Incremental and Cumulative Triangle Objects

Note

Refer to the Quickstart Guide for invocation examples.

Triangle Functions

Within trikit, datasets are transformed into triangle objects by calling totri.

totri(data, tri_type='cum', data_format='incr', data_shape='tabular', origin='origin', dev='dev', value='value')[source]

Create a triangle object based on data. tri_type can be one of “incr” or “cum”, determining whether the resulting triangle represents incremental or cumulative losses/counts. If data_shape="triangle", data is assumed to be structured as a runoff triangle, indexed by origin with columns representing development periods. If data_shape="tabular", data is assumed to be tabular with at minimum columns origin, dev and value, which represent origin year, development period and metric of interest respectively. data_format specifies whether the metric of interest are cumulative or incremental in nature. Default value is “incr”.

Parameters
  • data (pd.DataFrame) – The dataset to be coerced into a triangle instance. data can be tabular loss data, or a dataset (pandas DataFrame) formatted as a triangle, but not typed as such. In the latter case, data_shape should be set to “triangle”.
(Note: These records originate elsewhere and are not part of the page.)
(* ===== verification/SessionSwap.v ===== *)
(** Model of the byte order conversion of util/session.c: the
    perf_event__*_swap operations, perf_event__swap_ops, event_swap and
    perf_event_header__bswap, on the structures of util/event.h.

    Every operation works in place on the memory that starts with the record
    and goes on after it, as the mapped file does; [Oob] is an access outside
    that memory and [Err ABORT] a failed BUG_ON.  The offsets of the members
    are computed from the structure declarations of util/event.h by the C
    layout rule; those of struct perf_event_attr are the kernel's. *)

From stdpp Require Import strings.
From S2P Require Import Prelude Sample.

(** * Record types (uapi/linux/perf_event.h and util/event.h) *)

Definition PERF_RECORD_MMAP : Z := 1.
Definition PERF_RECORD_LOST : Z := 2.
Definition PERF_RECORD_COMM : Z := 3.
Definition PERF_RECORD_EXIT : Z := 4.
Definition PERF_RECORD_THROTTLE : Z := 5.
Definition PERF_RECORD_UNTHROTTLE : Z := 6.
Definition PERF_RECORD_FORK : Z := 7.
Definition PERF_RECORD_READ : Z := 8.
Definition PERF_RECORD_MMAP2 : Z := 10.
Definition PERF_RECORD_AUX : Z := 11.
Definition PERF_RECORD_ITRACE_START : Z := 12.
Definition PERF_RECORD_LOST_SAMPLES : Z := 13.
Definition PERF_RECORD_SWITCH : Z := 14.
Definition PERF_RECORD_SWITCH_CPU_WIDE : Z := 15.
Definition PERF_RECORD_NAMESPACES : Z := 16.
Definition PERF_RECORD_USER_TYPE_START : Z := 64.
Definition PERF_RECORD_HEADER_ATTR : Z := 64.
Definition PERF_RECORD_HEADER_EVENT_TYPE : Z := 65.
Definition PERF_RECORD_HEADER_TRACING_DATA : Z := 66.
Definition PERF_RECORD_HEADER_BUILD_ID : Z := 67.
Definition PERF_RECORD_ID_INDEX : Z := 69.
Definition PERF_RECORD_AUXTRACE_INFO : Z := 70.
Definition PERF_RECORD_AUXTRACE : Z := 71.
Definition PERF_RECORD_AUXTRACE_ERROR : Z := 72.
Definition PERF_RECORD_THREAD_MAP : Z := 73.
Definition PERF_RECORD_CPU_MAP : Z := 74.
Definition PERF_RECORD_STAT_CONFIG : Z := 75.
Definition PERF_RECORD_STAT : Z := 76.
Definition PERF_RECORD_STAT_ROUND : Z := 77.
Definition PERF_RECORD_EVENT_UPDATE : Z := 78.
Definition PERF_RECORD_TIME_CONV : Z := 79.
Definition PERF_RECORD_HEADER_MAX : Z := 81.
Definition PERF_CPU_MAP__CPUS : Z := 0.
Definition PERF_CPU_MAP__MASK : Z := 1.

(** A failed BUG_ON. *)
Definition ABORT : Z := 134.

(** * Structure layout *)

(** PERF_ALIGN: round [x] up to a multiple of the power of two [a]. *)
Definition PERF_ALIGN (x a : Z) : Z := Z.land (x + (a - 1)) (Z.lnot (a - 1)).

(** A structure: its members in order, each with the size of its element.  A
    member stands at the next multiple of that size. *)
Definition layout := list (string * nat).

Fixpoint member_from (off : Z) (l : layout) (f : string) : Z * nat :=
  match l with
  | [] => (off, O)
  | (g, n) :: l =>
      let o := PERF_ALIGN off (Z.of_nat n) in
      if bool_decide (f = g) then (o, n) else member_from (o + Z.of_nat n) l f
  end.

(** Position and size of a member of a record: the header comes first. *)
Definition member (l : layout) (f : string) : Z * nat := member_from sizeof_header l f.
Definition offsetof (l : layout) (f : string) : Z := fst (member l f).
(** [&event->x + 1]; a structure with an 8 byte member or 8 bytes of header is
    padded to a multiple of 8 here. *)
Definition sizeof (l : layout) : Z := PERF_ALIGN (fst (member l "")) 8.

Definition mmap_event : layout :=
  [("pid", 4); ("tid", 4); ("start", 8); ("len", 8); ("pgoff", 8); ("filename", 1)]%nat.
Definition mmap2_event : layout :=
  [("pid", 4); ("tid", 4); ("start", 8); ("len", 8); ("pgoff", 8); ("maj", 4); ("min", 4);
   ("ino", 8); ("ino_generation", 8); ("prot", 4); ("flags", 4); ("filename", 1)]%nat.
Definition comm_event : layout := [("pid", 4); ("tid", 4); ("comm", 1)]%nat.
Definition fork_event : layout :=
  [("pid", 4); ("ppid", 4); ("tid", 4); ("ptid", 4); ("time", 8)]%nat.
Definition read_event : layout :=
  [("pid", 4); ("tid", 4); ("value", 8); ("time_enabled", 8); ("time_running", 8); ("id", 8)]%nat.
Definition throttle_event : layout := [("time", 8); ("id", 8); ("stream_id", 8)]%nat.
Definition aux_event : layout := [("aux_offset", 8); ("aux_size", 8); ("flags", 8)]%nat.
Definition itrace_start_event : layout := [("pid", 4); ("tid", 4)]%nat.
Definition context_switch_event : layout := [("next_prev_pid", 4); ("next_prev_tid", 4)]%nat.
Definition event_update_event : layout := [("type", 8); ("id", 8); ("data", 1)]%nat.
Definition event_type_event : layout := [("event_id", 8); ("name", 1)]%nat.
Definition tracing_data_event : layout := [("size", 4)]%nat.
Definition auxtrace_info_event : layout := [("type", 4); ("reserved__", 4); ("priv", 8)]%nat.
Definition auxtrace_event : layout :=
  [("size", 8); ("offset", 8); ("reference", 8); ("idx", 4); ("tid", 4); ("cpu", 4);
   ("reserved__", 4)]%nat.
Definition auxtrace_error_event : layout :=
  [("type", 4); ("code", 4); ("cpu", 4); ("pid", 4); ("tid", 4); ("fmt", 4); ("ip", 8);
   ("time", 8); ("msg", 1)]%nat.
Definition thread_map_event : layout := [("nr", 8); ("entries", 8)]%nat.
(** [u64 pid; char comm[16]] *)
Definition sizeof_thread_map_event_entry : Z := 24.
Definition cpu_map_data : layout := [("type", 2); ("data", 1)]%nat.
Definition stat_config_event : layout := [("nr", 8); ("data", 8)]%nat.
(** [u64 tag; u64 val] *)
Definition sizeof_stat_config_event_entry : Z := 16.
Definition stat_event : layout :=
  [("id", 8); ("cpu", 4); ("thread", 4); ("val", 8); ("ena", 8); ("run", 8)]%nat.
Definition stat_round_event : layout := [("type", 8); ("time", 8)]%nat.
  • tri_type ({"cum", "incr"}) – Either “cum” or “incr”. Specifies how the measure of interest (losses, counts, alae, etc.) should be represented in the returned triangle instance.

  • data_format ({"cum", "incr"}) – Specifies the representation of the metric of interest in data. Default value is “incr”.

  • data_shape ({"tabular", "triangle"}) – Indicates whether data is formatted as a triangle instead of tabular loss data. In some workflows, triangles may have already been created and are available. In such cases, the triangle-formatted data is read into a DataFrame, then coerced into the desired triangle representation. Default value is “tabular”.

  • origin (str) – The field in data representing origin year. When data_shape="triangle", origin is ignored. Default value is “origin”.

  • dev (str) – The field in data representing development period. When data_shape="triangle", dev is ignored. Default value is “dev”.

  • value (str) – The field in data representing the metric of interest (losses, counts, etc.). When data_shape="triangle", value is ignored. Default value is “value”.

Returns

Return type

{trikit.triangle.IncrTriangle, trikit.triangle.CumTriangle}

Examples

Create incremental triangle based on RAA dataset:

In [1]: from trikit import load, totri
In [2]: df = load("raa")
In [3]: tri = totri(df, tri_type="incr")

Triangle Class Definitions

class _BaseTriangle(data, origin=None, dev=None, value=None)[source]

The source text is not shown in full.